(* ===== verification/Prelude.v ===== *)
(** * sp4rk: a verification library

    A model of the core of the sp4rk agent SDK (Go) and the theorems that make
    it correct.  Definitions carry the names of the Go functions they translate
    and follow their control flow: guards, early returns, order of effects.

    ** The program and the files

    sp4rk runs a language model in a loop of thoughts, tool calls and
    observations (package agent), under a conductor or on the steps of a plan
    whose results are shared through a blackboard (packages orchestration and
    planner; task.go at the root drives them); what the model is shown of the run is rendered, pruned and
    compacted by a context window (package memory).  A tool call is validated,
    judged and looked up in a registry of tools (package
    tools); a model call is routed to a provider with the metadata of the model
    and schemas in the provider's dialect (package llm).

    Shared ground:
    - [Prelude]: scope, error type [res], lemmas and tactics used everywhere.
    - [GoStr]: Go strings as bytes, UTF-8 decoding, the functions of package
      strings that are called, and strutil/truncate.go.  [GoFloat]: float64 as
      an interface.  [Paths]: path/filepath and pathutil/pathutil.go on POSIX
      paths.
    - [AgentTypes]: messages, steps, results (llm/message.go, agent/types.go,
      tools/tool.go).  [Tokens]: llm/tokencount.go and content blocks.
    - [Fence]: the untrusted-content tags of security/wrap.go.  [Prompt]:
      the builder of prompt sections (package prompt).
    - [Json], [JsonFacts], [JsonEncode]: encoding/json as far as it is used.
      [AnyJson]: decoded values and llm/schema_order.go.

    Plans and results:
    - [Plan], [PlanDag]: orchestration/dag.go (scheduling, carry-forward,
      aggregation) and validatePlanDAG of planner/planner.go; [Planner]: the
      other paths of planner/planner.go, from prompts to checked plans.
    - [Blackboard]: MapBlackboard, the step output store, RestoreBlackboard.
      [Persist]: CheckpointedBlackboard as a transition system of writers,
      worker and shutdown.

    What the model is shown:
    - [Window], [WindowFacts]: memory/context.go, memory/steps.go and the
      compaction strategies; [Conversation]: memory/compaction_conversation.go,
      the same strategies on a plain conversation and their forecast.

    Calls to the model:
    - [Router]: model identifiers, errors, llm/router.go and its back-off.
      [ModelTable], [ModelRegistry], [ModelRegistryFacts]: llm/modelregistry.go,
      llm/family.go, llm/protocol.go: the catalog and the tiers above and below
      it.  [Reasoning]: llm/reasoning.go and llm/reasoning_openai.go, the effort
      of a call.  [OpenAI]: llm/provider_openai.go and llm/provider_helpers.go,
      requests, answers and streams of chat completions; [Responses], [Anthropic],
      [Google]: the same for llm/provider_openai_responses.go,
      llm/provider_anthropic.go and llm/provider_google.go.  [Oneshot]: one call with retries and the JSON in its answer.
    - [RefExpand], [Sanitize]: llm/schema_sanitize.go and llm/schema_google.go,
      tool schemas inlined and reduced to the dialects of the providers;
      [SchemaMerge]: what one level of that is to do, and does;
      [SanitizeFacts]: the dialects, at every place of a schema.  [Sse]: llm/sse_sanitize.go, the repair of event streams.

    Tools:
    - [Schema]: tools/inputvalidate.go, the validation of tool input.  [Registry]:
      tools/registry.go, groups and policies.  [PathChecks], [Judge]: the
      decisions on calls of tools/judge.go, by paths and by asking a model.  [Symlink]:
      tools/symlink.go, the gate on commands that go through links.
      [ShellAnalysis], [ShellInvocation], [ShellFacts]: tools/shellanalysis.go
      and its neighbours, the verdict on a shell command given the report of the
      analyzer.  [FileSys]: package os over a tree of files, directories and
      links, whose calls may fail at any time; [SafeIo]: package safeio on it;
      [FileTools]: tools/builtins/file_edit.go, file_write.go, file_delete.go,
      file_mkdir.go and file_rmdir.go, with their judges.  [FileFacts] holds the
      rules for calls and trees, [FileToolFacts] and [FileWrites] the theorems.
    - [McpServer]: tools/mcp/server.go, mcptool.go and redirect.go, one external
      tool server; [McpGateway]: tools/mcp/gateway.go, the servers of a process;
      [McpFacts]: the theorems about both.
    - [Chunker]: embedding/chunker.go, files cut into chunks for an index.

    The loop:
    - [Nudges], [ToolSyntax]: the texts the loop sends to the model, tool-call
      syntax printed as text, checklists.  [ToolCache]: agent/tool_cache.go.
      [Watchdog]: the select loop of agent/tool_watchdog.go.
    - [ExecState]: Executor and runState, the configuration, and the
      environment; [Breaker], [ToolResult], [Finish], [Executor]: the loop of
      agent/executor.go, agent/executor_run.go and agent/verify_on_edit.go,
      handler by handler, up to [Run]; [ExecutorFacts], [RunFacts]: what the
      handlers keep, and the theorems about [Run].
    - [SubAgent]: agent/subagent.go, one sub-agent and the parallel runner;
      [Conductor]: orchestration/conductor.go.
    - [Task], [TaskFacts]: task.go, the plan, execute, reflect loop around the
      conductor; [Reflector]: agent/reflector/reflector.go and the environment
      block of tools/envinfo.go; [TaskRouter]: agent/router/router.go, the
      classification of a request.

    Components meet where the code calls: the loop stores results through
    [ToolCache.Store] and shows cached ones through [ToolCache.Get], runs tools
    through [Watchdog.executeToolCall], and detects leaked calls through
    [ToolSyntax]; [Window] renders the steps the loop adds, fences them with
    [Fence] and splits the system prompt where [Prompt] marked it; [Blackboard]
    supplies the state [Persist] saves; [OpenAI] spells on the wire the effort
    [Reasoning] chose, the providers send the schemas [Sanitize] made, and their
    errors are what [Router] retries; [Plan] schedules what [PlanDag]
    accepted, and [Planner] only returns plans [PlanDag] accepted, built with
    [Prompt] and read through [Oneshot.Do]; the model judge of [Judge] asks
    through [Oneshot.Do], behind the checks of [PathChecks], which like
    [Symlink] stand on [Paths]; the file tools resolve and judge paths with
    [PathChecks] before they write; the gateway of [McpGateway] registers the
    tools of its servers in the [Registry]; [Sanitize] runs on what [RefExpand] inlined.
    [Conductor] and [SubAgent] run executors: the conductor the [Run] of
    [Executor] over any context manager, the parallel runner over any ending of
    its agents.  [Task] schedules with [Plan] and writes the [Blackboard]; the
    conductor, planner, reflector and router it drives are any functions of its
    trace ([Task.TaskWorld]), so that its theorems hold for theirs.  The loop
    of [Executor] itself sees the window through the calls it makes on
    it and the answers of its [World].

    ** How state and effects are modelled

    A type whose methods hold a mutex for their whole body is a record, a
    method a function on it.  Where goroutines interleave ([Persist],
    [SubAgent]) the critical sections are the steps of an inductive relation.
    The loop threads one state [xstate]: the Executor's fields that change, the
    runState, and the trace of everything it makes observable (events,
    context-manager calls, model calls, questions to the human).  Its
    environment [World] answers as functions of that trace, so a theorem over
    every [World] holds for every behaviour of model, tools, human, clock and
    map iteration order, also one that depends on the past.  The file tools run
    in a state monad over the tree, the count of calls made, the trees of the
    past, which a crash could leave, and the marks of the edit checker; the host
    [FileSys.Os] decides which call fails, after how many bytes.  Servers run in
    a writer monad over the trace of what is done to the client library, which
    answers ([McpServer.Wire]) as a function of it.  Go maps are
    [gmap]s; where the code ranges over one and the order matters, the order is
    an argument or the map a list of members.  A Go int is a [Z]: the counters
    are bounded by lengths and configured limits, far from 64 bits.  Floats
    (context fill, shares of a history) go through the class [GoFloat.Float64],
    whose instance for the examples is the rationals; the one theorem that needs
    laws of them states them ([Conversation.FloatLaws]).  A token counter is the
    class [Tokens.TokenCounter].

    Parameters, each standing for code outside the repository or for the
    environment: the tiktoken counters, the providers and their answers, the
    client libraries of the tool servers and of the providers, net/url, strings.EqualFold, the
    sampling presets, the model that summarizes (a function of the texts it was
    given so far), fmt.Sprint of decoded JSON, SHA-256 (the theorems that need
    it assume that its hex digest has 64 characters, and name collisions where
    they matter), clocks and the cancellation of waits, os.Stat, lstat and
    os.Getwd, the faults of file operations, the names of temporary files and
    the texts of errors ([FileSys.Os]), the checker of concurrent edits,
    strings.ToLower beyond ASCII, the texts of JSON errors and of
    float64s, quoting by the q verb, the parser of shell commands, the analyzer of
    shell commands, its report and the names of its kinds and modes, the judge's
    prompts, the delegation registry, how the runs of sub-agents end, the
    answers of metadata probes, the reading of times from JSON, and the fields of
    [World] and [Task.TaskWorld].

    ** Fuel

    Loops without a structural argument take fuel, and a theorem says how much
    is enough: [BuildCarryForward] one unit per plan step and one more,
    [validatePlanDAG] one per step and one more, the persistence worker a
    measure of its queue, path resolution and os.MkdirAll the length of the path, the JSON
    readers the length of the text, reference inlining one level per definition,
    the sanitizers the height of the schema, stripping of identifiers their
    length, [Do] its attempts, [Run] the steps left and two more when the human
    never lifts a limit (with one who does, the loop need not end, and the
    theorems about results hold for any fuel), a task as much as its plans take:
    there is an amount from which on the outcome is the same.

    ** What the theorems show

    - The loop: a result holds the whole trajectory, which continues the
      resumed one; response groups are fresh; the step budget bounds the model
      calls and the run ends; the cache stays consistent.  The circuit breakers
      act at their thresholds and on the human's answer; a finish is accepted
      exactly past the guard and the gates that are due; the implicit finish;
      what is cut from a result is in the cache, under the hash the model is
      shown, until it expires; a tool call returns
      the tool's result whenever it is there.  A conductor's report says how the
      run ended; parallel sub-agents all settle, each under its own index.
    - A task: it comes to an end within its budgets of replans and attempts,
      whatever the parts it drives answer; steps wait for their dependencies and
      run on the execution model; the status says what happened.  What the
      task router and the reflector return, and the effort a call asks for.
    - The cache: a hash once issued never names other content; what is stored
      can be read; the shortest free prefix is issued; coherence.
    - Plans: validation accepts exactly the acyclic plans with unique IDs and
      known dependencies; an accepted plan is scheduled to its end; the largest
      consistent set of results to carry over; every path of the planner
      returns checked plans, and data cannot act as prompt sections.
    - The blackboard: reads after writes, summaries, facts, attachments;
      restoring a checkpoint is invisible to every reader.
    - Persistence: the queue is bounded and first in first out, no wake-up is
      lost, the checkpoint is the memory at quiescence, shutdown drains.
    - The context window: every prompt of every reachable window is well-formed
      for the model API; untrusted output never leaves its fence, and the fence
      cannot be closed from the inside; which outputs stay whole and what stands
      for the others; tool schemas never use up the budget; compaction with
      nothing to leave out changes nothing; the forecast of a compaction agrees
      with the compaction.
    - Model calls: what the router retries, on which provider, within which
      limits; what a model resolves to, tier by tier, and when a failed probe is
      repeated; a stream gives the answer the synchronous call gives, however it
      is cut and whatever its last event leaves out; the effort chosen is what
      the endpoint is told; requests carry nothing their endpoints reject, and
      calls come back with their results; schemas lose the
      keywords of other dialects, keep what a merge brings in and stay within a
      budget, with the keywords that are left after all named; an event stream is repaired without losing an event that can be dispatched.
    - Tools: input validation is the schema's meaning; what the registry runs is
      permitted by groups and policies; what the judge lets pass was inside the
      roots or allowed by a valid verdict about this very call; the link gate
      reports every first link that leads out, but for the system's own and the
      spellings it cleans away; what the verdict
      on a shell command follows from, and what a command taken for a workspace
      verification can touch; an edit replaces one occurrence or nothing, at
      every moment; a deletion takes one entry and never follows a link; what
      the judge approved changes the tree only within the roots.  No connection
      to a tool server leaks or is used after it was closed; a reconfiguration
      leaves alone the servers whose recorded configuration is the wanted one,
      connects the others with it, and cleans up after the rest.
    - Chunks of a file are slices of it at the lines they claim.
    - Strings: truncation within its bounds, on rune and line boundaries.

    ** What is not modelled

    Paths are POSIX paths.  The overflow of a back-off after very many attempts,
    the nesting limit of encoding/json, and the rounding of number literals are
    left out, and copies made so that callers share no memory are not seen.
    In the file system no other process interferes, permissions matter only as
    faults, hard links and the sizes and times of directories are absent.
    The construction of clients and their credentials, the tools that read, run commands or fetch, and embedding are
    input and output around third-party libraries; the framework facade
    assembles parts, which a task takes as resolved.  The analyzer of shell commands is third-party code. *)

From Stdlib Require Import ZArith Lia.
From stdpp Require Import base gmap strings list sorting.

--------------------------------

## WHAT THE EXERCISE ASKS
Would you please set down the lines from the one with "assembles parts, which" to the end of the data above, exactly and without any other lines?

## RESPONSE AREA
    assembles parts, which a task takes as resolved.  The analyzer of shell commands is third-party code. *)

From Stdlib Require Import ZArith Lia.
From stdpp Require Import base gmap strings list sorting.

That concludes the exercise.